Superior Court Judge Frank F. Fasel scheduled Kennedy’s official sentencing for March 27. No Orange County judge has ever reversed a jury’s death verdict at sentencing.

Several members of the jury waited after the verdicts and hugged members of the Hawks family. They said that listening to testimony about the way in which the Hawkses were killed – including a description of the period before they were thrown overboard, when they were tied together, knowing they were going to die – was difficult, sobering and emotional. “The way they died, especially the hours preceding their actual death, was very high on the aggravating side,” said one juror. “It was absolutely horrific.”

Kennedy is the third defendant to stand trial for the double murders at sea, which occurred somewhere near Santa Catalina Island, off the coast of California. Skylar Deleon, 29, of Long Beach, California, the plotter who recruited Kennedy at the last minute to help to subdue Thomas Hawks aboard the boat, was convicted last year and is awaiting a sentence of death on March 20.

Jennifer Henderson, Deleon’s former wife, was convicted in 2006 for her role in putting the Hawkses at ease so that they would agree to go on a cruise with her husband and Kennedy. She has been sentenced to life without parole.

Senior Deputy District Attorney Matt Murphy, who prosecuted all three, said that the murder conspiracy would not have succeeded had it not been for Kennedy, a muscular street gang member with an extensive criminal background. By the time he was 40, Kennedy had accumulated 21 arrests for such charges as battery, theft, drugs and attempted murder. In March 2005, he was arrested and charged with murdering the Hawkses for financial gain.

Alonso Machain, the prosecution’s star witness, testified that Kennedy and Deleon subdued Thomas Hawks below deck, and forced him and his wife to sign sales documents to the yacht before they were tied to a 60-pound anchor. When Hawks became combative by kicking Deleon hard in the groin, Machain testified, Kennedy punched him hard in the face, nearly knocking him to the ground.

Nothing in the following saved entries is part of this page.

Lemma words_unwords (ws : list string) :
  Forall (fun w => isWord w = true) ws -> words (unwords ws) = ws.
Proof.
  induction 1 as [|w l Hw Hl IH]; [reflexivity|].
  unfold isWord in Hw. apply andb_true_iff in Hw. destruct Hw as [Hn Hf].
  apply negb_true_iff in Hn.
  rewrite unwords_cons, words_split.
  destruct (pieces_app w (spaced l) Hf) as [-> ->].
  rewrite (isEmpty_append _ _ Hn).
  destruct l as [|w' l'].
  - cbn [spaced]. rewrite append_empty. reflexivity.
  - unfold spaced. rewrite firstPiece_cons, laterWords_cons.
    change (isWhiteSpace " ") with true. cbn iota.
    rewrite append_empty, IH. reflexivity.
Qed.

Lemma trimEnd_word_app (w t : string) :
  noWhiteSpace w = true -> trimEnd (w ++ t) = (w ++ trimEnd t)%string.
Proof.
  induction w as [|c w IH]; [reflexivity|].
  cbn [noWhiteSpace]. rewrite andb_true_iff, negb_true_iff. intros [W H].
  cbn [append]. rewrite trimEnd_cons, W, (IH H). reflexivity.
Qed.

Lemma allWhiteSpace_word_app (w t : string) :
  isWord w = true -> allWhiteSpace (w ++ t) = false.
Proof.
  unfold isWord. destruct w as [|c w]; [discriminate|].
  cbn [isEmpty negb noWhiteSpace andb append allWhiteSpace].
  rewrite andb_true_iff, negb_true_iff. intros [-> _]. reflexivity.
Qed.

Lemma trimEnd_unwords (ws : list string) :
  Forall (fun w => isWord w = true) ws -> trimEnd (unwords ws) = unwords ws.
Proof.
  induction 1 as [|w l Hw Hl IH]; [reflexivity|].
  assert (Hf : noWhiteSpace w = true)
    by (unfold isWord in Hw; apply andb_true_iff in Hw; tauto).
  rewrite unwords_cons, (trimEnd_word_app _ _ Hf). f_equal.
  destruct l as [|w' l']; [reflexivity|].
  unfold spaced. rewrite trimEnd_cons, IH.
  inversion Hl as [|? ? Hw' _]; subst.
  rewrite unwords_cons, (allWhiteSpace_word_app _ _ Hw'), andb_false_r.
  reflexivity.
Qed.

Lemma trimStart_unwords (ws : list string) :
  Forall (fun w => isWord w = true) ws -> trimStart (unwords ws) = unwords ws.
Proof.
  intros H. destruct H as [|w l Hw _]; [reflexivity|].
  rewrite unwords_cons. unfold isWord in Hw.
  destruct w as [|c w]; [discriminate|].
  cbn [isEmpty negb noWhiteSpace andb] in Hw.
  apply andb_true_iff in Hw. destruct Hw as [Hc _].
  apply negb_true_iff in Hc. cbn [append trimStart]. rewrite Hc. reflexivity.
Qed.

(** X9.  What [updateField] stores is in normal form: it is made of
    words separated by single spaces, trimming it or collapsing its
    white space changes nothing, and so a stored value that goes through
    [updateField] again is stored as it is. *)
Theorem stored_value_normal (s : string) :
  words (cleanValue s) = words s
  /\ trim (cleanValue s) = cleanValue s
  /\ collapseWhiteSpace (cleanValue s) = cleanValue s
  /\ cleanValue (cleanValue s) = cleanValue s.
Proof.
  assert (W := words_are_words s).
  assert (E1 : words (cleanValue s) = words s)
    by (rewrite cleanValue_words; apply words_unwords; exact W).
  assert (E2 : trim (cleanValue s) = cleanValue s).
  { rewrite cleanValue_words. unfold trim.
    rewrite (trimStart_unwords _ W). apply trimEnd_unwords. exact W. }
  assert (E4 : cleanValue (cleanValue s) = cleanValue s).
  { rewrite (cleanValue_words (cleanValue s)), E1. symmetry.
    apply cleanValue_words. }
  repeat split; try assumption.
  rewrite <- E2 at 1. exact E4.
Qed.

(** ** Two patterns on every input *)

(** A greedy repetition of one character class, in front of a
    continuation that accepts everything, reads all the leading
    characters of the class, and fails when they are fewer than the
    minimum. *)
Lemma repeat_class_greedy (p : ascii -> bool) (k : mstate -> option mstate) :
  (forall st, k st <> None) ->
  forall s fuel mn before i cs,
    (String.length s < fuel)%nat ->
    repeatMatcher (run (Char p)) true fuel mn None (MState before i s cs) k
    = if (mn <=? String.length (leading p s))%nat
      then k (MState (lastRead p before s)
                (i + String.length (leading p s)) (after p s) cs)
      else None.
Proof.
  intros Hk. induction s as [|c t IH]; intros fuel mn before i cs Hf.
  - destruct fuel as [|fuel]; [cbn in Hf; lia|].
    cbn [repeatMatcher run rest leading after lastRead String.length].
    rewrite Nat.add_0_r. destruct mn as [|mn]; reflexivity.
  - destruct fuel as [|fuel]; [cbn in Hf; lia|].
    cbn [String.length] in Hf.
    cbn [repeatMatcher run rest pos caps leading after lastRead].
    destruct (p c) eqn:P.
    + cbn [String.length]. rewrite (IH fuel); [|lia].
      replace (S i + String.length (leading p t))%nat
        with (i + S (String.length (leading p t)))%nat by lia.
      destruct mn as [|mn].
      * cbn [andb Nat.pred option_map Nat.leb].
        replace (S i =? i)%nat with false by (symmetry; apply Nat.eqb_neq; lia).
        destruct (k _) eqn:E; [reflexivity|]. exfalso. exact (Hk _ E).
      * cbn [andb Nat.pred option_map Nat.leb]. reflexivity.
    + cbn [String.length]. rewrite Nat.add_0_r.
      destruct mn as [|mn]; reflexivity.
Qed.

In his final arguments to the jury on Wednesday, Murphy called that punch – delivered while Tom Hawks was bound, gagged and tied to the anchor with his wife – a ‘the world’s biggest cowardly sucker punch.’

Deleon then threw the anchor overboard while Kennedy pushed the Hawkses down toward the water, Machain testified. When the anchor line went taut, the couple was yanked overboard. Thomas and Jackie Hawks were never seen again.